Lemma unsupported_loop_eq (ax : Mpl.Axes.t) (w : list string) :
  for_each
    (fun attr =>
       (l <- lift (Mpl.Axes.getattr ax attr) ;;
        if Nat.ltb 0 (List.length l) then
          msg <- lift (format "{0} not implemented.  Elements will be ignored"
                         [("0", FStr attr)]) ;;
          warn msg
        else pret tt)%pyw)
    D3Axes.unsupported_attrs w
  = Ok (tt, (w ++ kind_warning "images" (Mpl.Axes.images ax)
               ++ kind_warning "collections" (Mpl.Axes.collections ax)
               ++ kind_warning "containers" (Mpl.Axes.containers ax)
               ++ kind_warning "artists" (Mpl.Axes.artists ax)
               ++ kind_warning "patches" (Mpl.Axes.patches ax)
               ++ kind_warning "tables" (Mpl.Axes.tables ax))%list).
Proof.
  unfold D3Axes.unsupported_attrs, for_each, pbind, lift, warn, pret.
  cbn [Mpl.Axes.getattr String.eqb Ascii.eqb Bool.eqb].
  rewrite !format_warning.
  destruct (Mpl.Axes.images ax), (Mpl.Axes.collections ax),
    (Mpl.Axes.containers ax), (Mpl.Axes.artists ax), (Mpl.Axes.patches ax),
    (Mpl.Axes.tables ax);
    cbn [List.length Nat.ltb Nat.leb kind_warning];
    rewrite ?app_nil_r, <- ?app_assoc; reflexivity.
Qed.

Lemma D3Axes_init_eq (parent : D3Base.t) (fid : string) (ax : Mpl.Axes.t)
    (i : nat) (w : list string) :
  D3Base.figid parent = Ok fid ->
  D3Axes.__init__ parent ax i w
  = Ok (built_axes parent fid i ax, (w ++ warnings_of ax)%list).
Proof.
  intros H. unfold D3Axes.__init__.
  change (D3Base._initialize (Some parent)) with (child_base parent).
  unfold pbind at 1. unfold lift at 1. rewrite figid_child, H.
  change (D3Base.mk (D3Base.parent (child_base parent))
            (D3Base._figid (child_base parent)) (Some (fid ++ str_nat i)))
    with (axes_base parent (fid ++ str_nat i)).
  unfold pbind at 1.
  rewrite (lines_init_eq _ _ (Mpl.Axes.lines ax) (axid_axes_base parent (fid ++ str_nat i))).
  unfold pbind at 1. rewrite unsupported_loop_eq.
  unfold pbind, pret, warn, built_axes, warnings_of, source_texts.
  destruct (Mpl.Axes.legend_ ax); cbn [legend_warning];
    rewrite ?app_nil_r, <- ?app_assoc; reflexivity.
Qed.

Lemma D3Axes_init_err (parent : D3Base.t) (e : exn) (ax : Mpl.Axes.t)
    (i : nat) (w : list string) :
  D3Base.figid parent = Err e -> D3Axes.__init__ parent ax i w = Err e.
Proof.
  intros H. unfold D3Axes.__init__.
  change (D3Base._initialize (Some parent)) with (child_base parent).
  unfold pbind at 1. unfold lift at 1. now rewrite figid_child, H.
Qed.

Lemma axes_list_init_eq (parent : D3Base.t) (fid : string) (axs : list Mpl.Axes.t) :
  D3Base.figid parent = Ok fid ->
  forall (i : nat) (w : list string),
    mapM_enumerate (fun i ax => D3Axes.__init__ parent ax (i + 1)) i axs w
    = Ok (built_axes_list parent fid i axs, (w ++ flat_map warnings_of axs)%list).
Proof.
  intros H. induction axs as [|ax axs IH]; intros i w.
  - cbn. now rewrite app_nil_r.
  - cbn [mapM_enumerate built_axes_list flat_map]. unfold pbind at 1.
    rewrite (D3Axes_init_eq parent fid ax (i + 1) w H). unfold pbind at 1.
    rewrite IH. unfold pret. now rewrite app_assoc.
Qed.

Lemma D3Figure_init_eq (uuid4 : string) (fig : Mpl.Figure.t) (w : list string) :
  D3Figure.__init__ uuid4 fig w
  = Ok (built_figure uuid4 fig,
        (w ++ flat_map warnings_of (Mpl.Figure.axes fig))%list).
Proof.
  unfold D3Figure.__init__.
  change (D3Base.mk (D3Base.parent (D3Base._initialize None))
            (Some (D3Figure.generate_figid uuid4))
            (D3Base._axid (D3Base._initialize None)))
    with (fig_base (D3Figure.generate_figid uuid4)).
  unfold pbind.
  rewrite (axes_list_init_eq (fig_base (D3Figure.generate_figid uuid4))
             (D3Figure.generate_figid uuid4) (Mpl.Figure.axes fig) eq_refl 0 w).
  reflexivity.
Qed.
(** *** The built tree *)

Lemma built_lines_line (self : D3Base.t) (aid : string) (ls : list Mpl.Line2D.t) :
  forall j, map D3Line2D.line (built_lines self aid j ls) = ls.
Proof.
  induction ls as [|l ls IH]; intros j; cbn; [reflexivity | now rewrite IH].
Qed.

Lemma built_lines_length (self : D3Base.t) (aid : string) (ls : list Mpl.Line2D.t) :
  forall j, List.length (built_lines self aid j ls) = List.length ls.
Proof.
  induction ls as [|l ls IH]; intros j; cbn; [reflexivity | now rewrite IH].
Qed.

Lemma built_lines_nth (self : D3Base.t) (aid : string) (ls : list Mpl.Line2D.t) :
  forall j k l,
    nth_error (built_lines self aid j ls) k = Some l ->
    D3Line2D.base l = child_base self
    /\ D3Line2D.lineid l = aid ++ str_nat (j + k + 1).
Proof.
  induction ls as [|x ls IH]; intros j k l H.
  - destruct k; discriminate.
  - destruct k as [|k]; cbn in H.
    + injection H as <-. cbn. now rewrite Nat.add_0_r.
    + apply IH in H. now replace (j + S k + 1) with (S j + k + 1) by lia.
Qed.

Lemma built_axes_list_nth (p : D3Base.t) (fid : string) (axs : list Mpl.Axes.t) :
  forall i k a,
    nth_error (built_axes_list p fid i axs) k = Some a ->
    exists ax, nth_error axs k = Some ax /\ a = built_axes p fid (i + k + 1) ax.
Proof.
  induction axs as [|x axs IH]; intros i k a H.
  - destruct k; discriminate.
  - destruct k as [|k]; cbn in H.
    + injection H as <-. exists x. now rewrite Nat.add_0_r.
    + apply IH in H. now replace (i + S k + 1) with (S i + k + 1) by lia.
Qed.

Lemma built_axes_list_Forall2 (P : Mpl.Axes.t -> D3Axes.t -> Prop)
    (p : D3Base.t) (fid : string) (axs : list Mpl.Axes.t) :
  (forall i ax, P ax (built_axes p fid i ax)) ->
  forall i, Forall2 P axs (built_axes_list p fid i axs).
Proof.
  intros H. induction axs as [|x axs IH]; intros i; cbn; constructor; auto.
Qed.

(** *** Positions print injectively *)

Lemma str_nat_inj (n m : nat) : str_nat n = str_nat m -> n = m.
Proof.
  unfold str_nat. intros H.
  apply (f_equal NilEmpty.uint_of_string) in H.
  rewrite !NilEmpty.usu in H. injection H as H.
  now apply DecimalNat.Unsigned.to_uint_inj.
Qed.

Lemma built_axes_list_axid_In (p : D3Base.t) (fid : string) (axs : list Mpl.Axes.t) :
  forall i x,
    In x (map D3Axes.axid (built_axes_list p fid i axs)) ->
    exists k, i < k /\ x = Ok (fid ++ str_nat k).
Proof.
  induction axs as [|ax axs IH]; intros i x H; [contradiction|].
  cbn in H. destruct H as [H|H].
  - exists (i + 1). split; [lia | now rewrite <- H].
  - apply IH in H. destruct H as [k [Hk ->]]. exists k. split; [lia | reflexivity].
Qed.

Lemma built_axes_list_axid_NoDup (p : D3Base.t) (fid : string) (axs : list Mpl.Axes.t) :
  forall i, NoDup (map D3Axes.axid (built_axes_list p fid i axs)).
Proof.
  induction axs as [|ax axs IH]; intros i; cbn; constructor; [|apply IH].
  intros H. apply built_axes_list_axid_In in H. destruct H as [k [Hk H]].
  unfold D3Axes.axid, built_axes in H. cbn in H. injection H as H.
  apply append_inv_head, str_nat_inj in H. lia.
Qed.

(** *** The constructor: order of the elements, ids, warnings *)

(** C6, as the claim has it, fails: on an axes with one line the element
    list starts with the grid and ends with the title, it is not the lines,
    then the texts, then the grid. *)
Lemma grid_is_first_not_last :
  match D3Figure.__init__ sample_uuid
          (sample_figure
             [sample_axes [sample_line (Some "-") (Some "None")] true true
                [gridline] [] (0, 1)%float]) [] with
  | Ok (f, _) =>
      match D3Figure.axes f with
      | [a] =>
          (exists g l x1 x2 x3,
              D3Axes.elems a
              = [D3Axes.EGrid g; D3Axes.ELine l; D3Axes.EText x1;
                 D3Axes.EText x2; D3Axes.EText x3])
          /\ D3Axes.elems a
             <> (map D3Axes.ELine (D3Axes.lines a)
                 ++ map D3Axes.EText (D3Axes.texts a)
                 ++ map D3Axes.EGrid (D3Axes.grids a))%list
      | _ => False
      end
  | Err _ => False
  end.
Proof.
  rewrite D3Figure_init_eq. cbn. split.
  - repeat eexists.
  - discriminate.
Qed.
* * *
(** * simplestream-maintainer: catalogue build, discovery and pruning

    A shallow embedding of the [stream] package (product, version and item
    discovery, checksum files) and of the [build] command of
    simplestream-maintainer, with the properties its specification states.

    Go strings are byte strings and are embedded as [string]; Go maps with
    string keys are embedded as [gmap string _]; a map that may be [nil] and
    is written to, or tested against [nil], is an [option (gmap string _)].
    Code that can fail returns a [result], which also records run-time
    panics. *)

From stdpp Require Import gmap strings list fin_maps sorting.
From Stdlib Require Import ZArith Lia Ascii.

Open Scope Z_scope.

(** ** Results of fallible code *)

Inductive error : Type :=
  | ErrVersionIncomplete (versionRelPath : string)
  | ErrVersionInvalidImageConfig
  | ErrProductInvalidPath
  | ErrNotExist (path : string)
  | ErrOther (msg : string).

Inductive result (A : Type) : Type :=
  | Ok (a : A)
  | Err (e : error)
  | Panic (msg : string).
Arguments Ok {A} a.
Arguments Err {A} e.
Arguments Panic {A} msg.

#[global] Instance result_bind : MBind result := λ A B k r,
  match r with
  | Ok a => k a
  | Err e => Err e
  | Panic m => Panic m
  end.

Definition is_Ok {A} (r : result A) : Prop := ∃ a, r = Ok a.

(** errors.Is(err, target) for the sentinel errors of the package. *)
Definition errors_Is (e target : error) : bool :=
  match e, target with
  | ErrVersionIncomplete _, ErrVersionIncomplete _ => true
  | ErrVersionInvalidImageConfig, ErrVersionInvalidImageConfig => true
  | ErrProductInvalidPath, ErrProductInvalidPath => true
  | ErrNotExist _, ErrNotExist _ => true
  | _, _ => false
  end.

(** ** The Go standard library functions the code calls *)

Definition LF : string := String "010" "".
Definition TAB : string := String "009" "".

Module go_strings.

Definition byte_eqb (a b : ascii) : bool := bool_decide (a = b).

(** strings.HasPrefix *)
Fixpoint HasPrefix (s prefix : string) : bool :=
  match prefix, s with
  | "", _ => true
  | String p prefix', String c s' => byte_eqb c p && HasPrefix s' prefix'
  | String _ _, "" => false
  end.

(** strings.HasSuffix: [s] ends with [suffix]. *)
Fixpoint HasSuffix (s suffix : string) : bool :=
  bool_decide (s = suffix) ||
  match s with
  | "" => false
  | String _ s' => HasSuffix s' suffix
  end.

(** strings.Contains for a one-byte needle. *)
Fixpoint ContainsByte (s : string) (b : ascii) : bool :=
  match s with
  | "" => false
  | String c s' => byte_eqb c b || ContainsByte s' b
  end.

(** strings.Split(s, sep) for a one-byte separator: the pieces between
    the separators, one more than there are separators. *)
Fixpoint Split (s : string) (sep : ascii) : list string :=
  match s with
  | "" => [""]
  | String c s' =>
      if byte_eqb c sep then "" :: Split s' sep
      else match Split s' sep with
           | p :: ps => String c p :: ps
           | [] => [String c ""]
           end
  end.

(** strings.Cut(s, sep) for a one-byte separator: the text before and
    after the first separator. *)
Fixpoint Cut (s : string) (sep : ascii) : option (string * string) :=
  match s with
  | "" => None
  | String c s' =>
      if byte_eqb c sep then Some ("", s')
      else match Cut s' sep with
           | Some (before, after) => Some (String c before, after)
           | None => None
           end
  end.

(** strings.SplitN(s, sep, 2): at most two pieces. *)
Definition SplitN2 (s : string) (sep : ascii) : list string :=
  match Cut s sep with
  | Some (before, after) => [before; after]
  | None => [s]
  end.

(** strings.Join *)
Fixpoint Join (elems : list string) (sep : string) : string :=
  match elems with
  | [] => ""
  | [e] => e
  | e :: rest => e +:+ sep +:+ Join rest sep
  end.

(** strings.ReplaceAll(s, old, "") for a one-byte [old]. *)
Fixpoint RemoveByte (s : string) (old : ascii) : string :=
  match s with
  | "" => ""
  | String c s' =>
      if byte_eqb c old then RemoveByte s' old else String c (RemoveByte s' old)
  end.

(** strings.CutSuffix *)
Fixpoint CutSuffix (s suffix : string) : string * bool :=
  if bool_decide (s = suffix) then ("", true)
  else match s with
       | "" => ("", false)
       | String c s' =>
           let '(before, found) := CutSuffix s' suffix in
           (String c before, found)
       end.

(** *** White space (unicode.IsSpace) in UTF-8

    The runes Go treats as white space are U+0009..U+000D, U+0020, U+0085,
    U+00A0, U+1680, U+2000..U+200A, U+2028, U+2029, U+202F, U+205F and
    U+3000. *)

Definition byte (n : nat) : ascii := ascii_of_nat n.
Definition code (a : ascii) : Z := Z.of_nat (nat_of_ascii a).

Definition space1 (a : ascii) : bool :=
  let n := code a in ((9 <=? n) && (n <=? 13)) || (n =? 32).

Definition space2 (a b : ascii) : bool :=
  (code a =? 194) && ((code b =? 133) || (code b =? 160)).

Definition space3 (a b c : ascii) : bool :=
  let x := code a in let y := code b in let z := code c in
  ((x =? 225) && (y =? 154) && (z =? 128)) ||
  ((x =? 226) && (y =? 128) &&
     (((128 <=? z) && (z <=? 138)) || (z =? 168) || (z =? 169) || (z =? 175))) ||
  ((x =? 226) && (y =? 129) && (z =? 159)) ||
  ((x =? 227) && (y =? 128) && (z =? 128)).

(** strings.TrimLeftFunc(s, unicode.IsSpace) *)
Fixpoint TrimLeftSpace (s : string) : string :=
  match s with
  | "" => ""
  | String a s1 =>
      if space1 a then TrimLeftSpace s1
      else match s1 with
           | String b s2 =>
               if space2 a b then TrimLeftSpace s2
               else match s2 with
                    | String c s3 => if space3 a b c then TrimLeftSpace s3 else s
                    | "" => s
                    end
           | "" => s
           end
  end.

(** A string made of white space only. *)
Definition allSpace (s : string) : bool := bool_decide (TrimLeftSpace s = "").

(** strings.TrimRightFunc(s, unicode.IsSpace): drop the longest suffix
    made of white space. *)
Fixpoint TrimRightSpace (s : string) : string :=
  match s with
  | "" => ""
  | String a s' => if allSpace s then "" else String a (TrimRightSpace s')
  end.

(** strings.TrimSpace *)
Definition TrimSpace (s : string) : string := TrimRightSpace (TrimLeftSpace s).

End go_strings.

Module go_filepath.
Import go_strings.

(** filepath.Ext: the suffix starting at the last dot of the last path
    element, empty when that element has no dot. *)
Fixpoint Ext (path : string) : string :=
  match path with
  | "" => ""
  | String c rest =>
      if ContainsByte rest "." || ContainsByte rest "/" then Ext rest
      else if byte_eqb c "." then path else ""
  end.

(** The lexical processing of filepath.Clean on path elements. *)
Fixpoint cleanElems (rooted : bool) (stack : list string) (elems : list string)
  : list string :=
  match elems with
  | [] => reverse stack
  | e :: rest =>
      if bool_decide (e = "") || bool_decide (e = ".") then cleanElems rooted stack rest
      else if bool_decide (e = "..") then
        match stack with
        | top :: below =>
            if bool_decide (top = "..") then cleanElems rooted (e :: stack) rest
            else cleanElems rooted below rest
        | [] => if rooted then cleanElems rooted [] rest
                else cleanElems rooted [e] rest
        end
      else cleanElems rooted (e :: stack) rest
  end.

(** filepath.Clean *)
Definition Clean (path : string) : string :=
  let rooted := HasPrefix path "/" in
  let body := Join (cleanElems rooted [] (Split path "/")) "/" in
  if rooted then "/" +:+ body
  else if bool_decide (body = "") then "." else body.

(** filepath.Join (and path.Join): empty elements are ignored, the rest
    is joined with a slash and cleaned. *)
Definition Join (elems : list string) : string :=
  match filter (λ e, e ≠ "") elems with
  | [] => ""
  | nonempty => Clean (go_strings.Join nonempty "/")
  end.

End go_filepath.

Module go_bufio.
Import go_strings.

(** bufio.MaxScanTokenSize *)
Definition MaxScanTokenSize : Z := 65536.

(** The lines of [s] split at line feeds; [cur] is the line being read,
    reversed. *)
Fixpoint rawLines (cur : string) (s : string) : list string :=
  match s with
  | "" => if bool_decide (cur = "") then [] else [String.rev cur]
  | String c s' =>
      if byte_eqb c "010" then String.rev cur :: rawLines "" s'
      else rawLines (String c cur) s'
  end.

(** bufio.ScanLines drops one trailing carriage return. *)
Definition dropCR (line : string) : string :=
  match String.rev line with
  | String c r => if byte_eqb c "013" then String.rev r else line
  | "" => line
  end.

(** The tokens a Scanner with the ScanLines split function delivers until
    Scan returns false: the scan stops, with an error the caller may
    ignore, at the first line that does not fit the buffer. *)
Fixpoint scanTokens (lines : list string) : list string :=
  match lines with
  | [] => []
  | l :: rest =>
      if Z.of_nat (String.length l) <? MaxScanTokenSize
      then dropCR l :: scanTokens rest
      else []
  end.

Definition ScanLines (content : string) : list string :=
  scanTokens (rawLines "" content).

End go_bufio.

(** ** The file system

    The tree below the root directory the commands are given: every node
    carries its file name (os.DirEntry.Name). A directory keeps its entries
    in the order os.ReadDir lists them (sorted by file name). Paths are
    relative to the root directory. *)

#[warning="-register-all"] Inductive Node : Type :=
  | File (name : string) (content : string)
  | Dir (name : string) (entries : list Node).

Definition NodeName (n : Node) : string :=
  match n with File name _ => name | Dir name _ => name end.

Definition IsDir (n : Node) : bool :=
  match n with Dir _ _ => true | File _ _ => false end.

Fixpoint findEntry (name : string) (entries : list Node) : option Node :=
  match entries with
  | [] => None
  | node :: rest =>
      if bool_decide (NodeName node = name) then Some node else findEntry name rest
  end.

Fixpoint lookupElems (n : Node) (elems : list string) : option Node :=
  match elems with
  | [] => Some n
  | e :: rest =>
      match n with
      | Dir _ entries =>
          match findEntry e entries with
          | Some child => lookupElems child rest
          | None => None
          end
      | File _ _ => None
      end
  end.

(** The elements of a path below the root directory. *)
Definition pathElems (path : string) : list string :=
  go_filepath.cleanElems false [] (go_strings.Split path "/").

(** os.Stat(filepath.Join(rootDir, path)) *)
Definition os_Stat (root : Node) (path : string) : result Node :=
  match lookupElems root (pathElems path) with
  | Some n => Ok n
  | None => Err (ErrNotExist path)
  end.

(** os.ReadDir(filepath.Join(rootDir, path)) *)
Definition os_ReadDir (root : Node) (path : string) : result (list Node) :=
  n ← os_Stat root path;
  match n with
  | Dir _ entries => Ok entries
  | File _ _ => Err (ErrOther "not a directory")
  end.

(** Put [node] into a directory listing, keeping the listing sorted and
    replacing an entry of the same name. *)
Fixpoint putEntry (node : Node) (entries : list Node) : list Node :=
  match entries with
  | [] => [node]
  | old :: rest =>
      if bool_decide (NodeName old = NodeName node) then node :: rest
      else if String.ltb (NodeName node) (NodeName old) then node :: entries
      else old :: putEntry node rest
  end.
* * *
Description of the task :: The required answer is the run of lines above, starting at the line with "Definition dropCR (line" and ending at the line with "Fixpoint findEntry (name", reproduced exactly with both ends.

Response to the task ::
Definition dropCR (line : string) : string :=
  match String.rev line with
  | String c r => if byte_eqb c "013" then String.rev r else line
  | "" => line
  end.

(** The tokens a Scanner with the ScanLines split function delivers until
    Scan returns false: the scan stops, with an error the caller may
    ignore, at the first line that does not fit the buffer. *)
Fixpoint scanTokens (lines : list string) : list string :=
  match lines with
  | [] => []
  | l :: rest =>
      if Z.of_nat (String.length l) <? MaxScanTokenSize
      then dropCR l :: scanTokens rest
      else []
  end.

Definition ScanLines (content : string) : list string :=
  scanTokens (rawLines "" content).

End go_bufio.

(** ** The file system

    The tree below the root directory the commands are given: every node
    carries its file name (os.DirEntry.Name). A directory keeps its entries
    in the order os.ReadDir lists them (sorted by file name). Paths are
    relative to the root directory. *)

#[warning="-register-all"] Inductive Node : Type :=
  | File (name : string) (content : string)
  | Dir (name : string) (entries : list Node).

Definition NodeName (n : Node) : string :=
  match n with File name _ => name | Dir name _ => name end.

Definition IsDir (n : Node) : bool :=
  match n with Dir _ _ => true | File _ _ => false end.

Fixpoint findEntry (name : string) (entries : list Node) : option Node :=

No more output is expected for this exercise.